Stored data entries
[Start of Attachment]
(** C10: when the channel id of a message payload resolves to a cached
    channel, every successful [parse_message] leaves that channel with
    [last_message_id] equal to the id of the parsed message, whatever the
    field held before; and the parse does succeed on every channel class that
    has the field. *)
Theorem parse_message_sets_last_message_id
    (w : World) (p : MessagePayload) (c : ref) (co : Channel) :
  (StateRegistryImpl.get_channel_by_id (msg_channel_id p) w).1 = Ok (Some c) →
  channel_objs w !! c = Some co →
  (∀ m w', StateRegistryImpl.parse_message p w = (Ok (Some m), w') →
     ∃ co', channel_objs w' !! c = Some co'
            ∧ Channel_last_message_id co' = Some (msg_id p)
            ∧ Channel_id co' = Channel_id co)
  ∧ (Channel_has_last_message_id co = true →
     ∃ m w', StateRegistryImpl.parse_message p w = (Ok (Some m), w')
             ∧ message_objs w' !! m
               = Some {| Message_id := msg_id p; Message_channel_id := msg_channel_id p;
                         Message_content := msg_content p; Message_reactions := [] |}).
Proof.
  intros Hget Hco.
  destruct (get_channel_by_id_resolve (msg_channel_id p) w)
    as (w1 & Heq1 & Hres1 & Hch1 & Hms1 & _).
  rewrite Heq1 in Hget. simpl in Hget. injection Hget as Hres.
  pose (mo := {| Message_id := msg_id p; Message_channel_id := msg_channel_id p;
                 Message_content := msg_content p; Message_reactions := [] |}).
  pose (w2 := set_message_objs (λ l, l ++ [mo]) w1).
  destruct (get_channel_by_id_resolve (msg_channel_id p) w2)
    as (w3 & Heq3 & _ & Hch3 & Hms3 & _).
  assert (Hres2 : resolve_channel (msg_channel_id p) w2 = Some c).
  { rewrite <- Hres, <- Hres1. by destruct w1. }
  rewrite Hres2 in Heq3.
  assert (Hco3 : channel_objs w3 !! c = Some co).
  { rewrite Hch3. unfold w2. destruct w1; simpl in *. by rewrite Hch1. }
  assert (Hrun : StateRegistryImpl.parse_message p w =
    match Channel_set_last_message_id (Some (msg_id p)) co with
    | Some co' =>
        (Ok (Some (length (message_objs w1))),
         set_message_cache
           (data_structures.setitem (msg_id p) (length (message_objs w1)))
           (set_channel_objs (λ l, <[c:=co']> l) w3))
    | None => (Raise AttributeError, w3)
    end).
  { unfold StateRegistryImpl.parse_message, messages.channel, messages.Message__init__.
    unfold_M. rewrite Heq1, Hres. fold mo. fold w2. simpl.
    replace (message_objs w2 !! length (message_objs w1)) with (Some mo).
    2:{ unfold w2. destruct w1; simpl. by rewrite lookup_app_r, Nat.sub_diag by lia. }
    simpl. rewrite Heq3. unfold_M. rewrite Hco3.
    by destruct (Channel_set_last_message_id (Some (msg_id p)) co). }
  split.
  - intros m w' Hp. rewrite Hrun in Hp.
    destruct (Channel_set_last_message_id (Some (msg_id p)) co) as [co'|] eqn:Hset;
      [|discriminate].
    injection Hp as _ <-. exists co'. simpl.
    destruct (Channel_set_last_message_id_Some _ _ _ Hset) as [-> ->].
    split; [|done]. apply list_lookup_insert_eq. by eapply lookup_lt_Some.
  - intros Hslot. rewrite Hrun.
    destruct (Channel_set_last_message_id_spec (Some (msg_id p)) co Hslot)
      as (co' & -> & _).
    do 2 eexists. split; [done|]. simpl. rewrite Hms3. unfold w2.
    destruct w1; simpl. by rewrite lookup_app_r, Nat.sub_diag by lia.
Qed.

Lemma parse_message_sets_last_message_id_witness :
  let w := after [parse_guild (guild_payload 6);
                  parse_channel (channel_payload 1 0 None) (Some 0%nat);
                  parse_message (message_payload 50 1)] registry_2_2 in
  ∃ m w' co',
    StateRegistryImpl.parse_message (message_payload 41 1) w = (Ok (Some m), w')
    ∧ channel_objs w' !! 0%nat = Some co'
    ∧ Channel_last_message_id co' = Some 41.
Proof.
  intros w.
  destruct (parse_message_sets_last_message_id w (message_payload 41 1) 0%nat
              (GuildTextChannel 1
                 {| gc_guild_id := 6; gc_position := 0; gc_permission_overwrites := [];
                    gc_name := "general"; gc_parent_id := None |}
                 None 0 (Some 50) false))
    as [Hany Hsucc]; [vm_compute; reflexivity | vm_compute; reflexivity |].
  destruct (Hsucc eq_refl) as (m & w' & Hp & _).
  destruct (Hany m w' Hp) as (co' & Hco' & Hlast & _).
  exists m, w', co'. done.
Defined.

(** ** Unknown channel kinds *)

(** A payload of unknown kind whose id is already cached is not rejected:
    the cached channel (here a DM channel) is updated from it and returned,
    and stays registered. *)
Lemma parse_channel_unknown_kind_cached :
  let w := after [parse_channel (channel_payload 7 1 None) None] registry_2_2 in
  unknown_kind (channel_payload 7 99 None)
  ∧ ¬ rejected_and_unregistered (channel_payload 7 99 None) None w.
Proof.
  split; [reflexivity|].
  intros (w' & Hp & _). vm_compute in Hp. discriminate Hp.
Qed.

(** C3, amended: a channel payload of unknown kind whose id is not cached
    makes [parse_channel] raise the invalid-type error ([TypeError] in the
    source), and the world is left exactly as it was, so that the id is in
    neither channel index afterwards. *)
Theorem parse_channel_unknown_kind_uncached
    (w : World) (p : ChannelPayload) (guild_obj : option ref) :
  unknown_kind p →
  (StateRegistryImpl.get_channel_by_id (cp_id p) w).1 = Ok None →
  (∀ g, guild_obj = Some g → is_Some (guild_objs w !! g)) →
  StateRegistryImpl.parse_channel p guild_obj w = (Raise TypeError, w)
  ∧ in_weak_channel_index (cp_id p) w = false
  ∧ in_dm_channel_index (cp_id p) w = false.
Proof.
  intros Hkind Hget Hguild.
  destruct (get_channel_by_id_resolve (cp_id p) w) as (w' & Heq & _ & _ & _ & Hsame).
  rewrite Heq in Hget. simpl in Hget. injection Hget as Hres.
  specialize (Hsame Hres). subst w'.
  split.
  - unfold StateRegistryImpl.parse_channel, channels.parse_channel. unfold_M.
    rewrite Heq, Hres.
    unfold unknown_kind in Hkind.
    destruct guild_obj as [g|].
    + destruct (Hguild g eq_refl) as [go ->].
      destruct (cp_type p) as [t|] eqn:Ht; simpl in *; rewrite Ht; simpl;
        [by rewrite Hkind|done].
    + destruct (cp_type p) as [t|] eqn:Ht; simpl in *; [by rewrite Hkind|done].
  - unfold resolve_channel in Hres.
    unfold in_weak_channel_index, in_dm_channel_index, data_structures.contains.
    destruct (_guild_channels w !! cp_id p); [discriminate|].
    rewrite Hres. split; apply bool_decide_eq_false; by intros [? ?].
Qed.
[End of Attachment]
Your goal:
Return only the lines between the one holding "field held before;" and the one holding "message_objs w' !! m", inclusive, exactly as they appear above.

Written solution:
    field held before; and the parse does succeed on every channel class that
    has the field. *)
Theorem parse_message_sets_last_message_id
    (w : World) (p : MessagePayload) (c : ref) (co : Channel) :
  (StateRegistryImpl.get_channel_by_id (msg_channel_id p) w).1 = Ok (Some c) →
  channel_objs w !! c = Some co →
  (∀ m w', StateRegistryImpl.parse_message p w = (Ok (Some m), w') →
     ∃ co', channel_objs w' !! c = Some co'
            ∧ Channel_last_message_id co' = Some (msg_id p)
            ∧ Channel_id co' = Channel_id co)
  ∧ (Channel_has_last_message_id co = true →
     ∃ m w', StateRegistryImpl.parse_message p w = (Ok (Some m), w')
             ∧ message_objs w' !! m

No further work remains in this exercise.